(** The parameters of a model have pairwise distinct names, two per
    linear layer: [2 * (n_conv_layer + 4)] in all, the embedding first and
    the three layers of the head last; the state dictionary has the same
    keys in the same order. *)
Theorem parameter_names_distinct (self : Transfer.t F) :
  NoDup (Transfer.named_parameters self).*1
  ∧ length (Transfer.named_parameters self) = 2 * (length (Transfer.W self) + 4)
  ∧ (Transfer.state_dict self).*1 = (Transfer.named_parameters self).*1
  ∧ take 2 (Transfer.named_parameters self).*1
    = ["embedding.weight"; "embedding.bias"]
  ∧ drop (2 * length (Transfer.W self) + 2) (Transfer.named_parameters self).*1
    = ["fc.weight"; "fc.bias"; "linear1.weight"; "linear1.bias";
       "linear2.weight"; "linear2.bias"].
Proof.
  split; [apply named_parameters_NoDup |].
  split; [| split; [apply state_dict_keys |]].
  - unfold Transfer.named_parameters. rewrite !length_app, stack_length. cbn. lia.
  - unfold Transfer.named_parameters.
    set (stack := concat (imap (fun i l => Transfer.linear_parameters
                                             ("W." +:+ pretty i) l)
                            (Transfer.W self))).
    assert (length stack = 2 * length (Transfer.W self)) as Hlen
      by apply stack_length.
    split; [by rewrite !fmap_app |].
    rewrite !fmap_app. cbn [Transfer.linear_parameters fmap list_fmap fst app drop].
    replace (2 * length (Transfer.W self) + 2) with (S (S (length stack.*1)))
      by (rewrite length_fmap; lia).
    cbn [drop]. by rewrite drop_app_length.
Qed.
* * * *
*ABOUT THIS TASK*
Every line that holds the word "rewrite" should be copied from the records.

*WRITTEN ANSWER*
  - unfold Transfer.named_parameters. rewrite !length_app, stack_length. cbn. lia.
    split; [by rewrite !fmap_app |].
    rewrite !fmap_app. cbn [Transfer.linear_parameters fmap list_fmap fst app drop].
      by (rewrite length_fmap; lia).
    cbn [drop]. by rewrite drop_app_length.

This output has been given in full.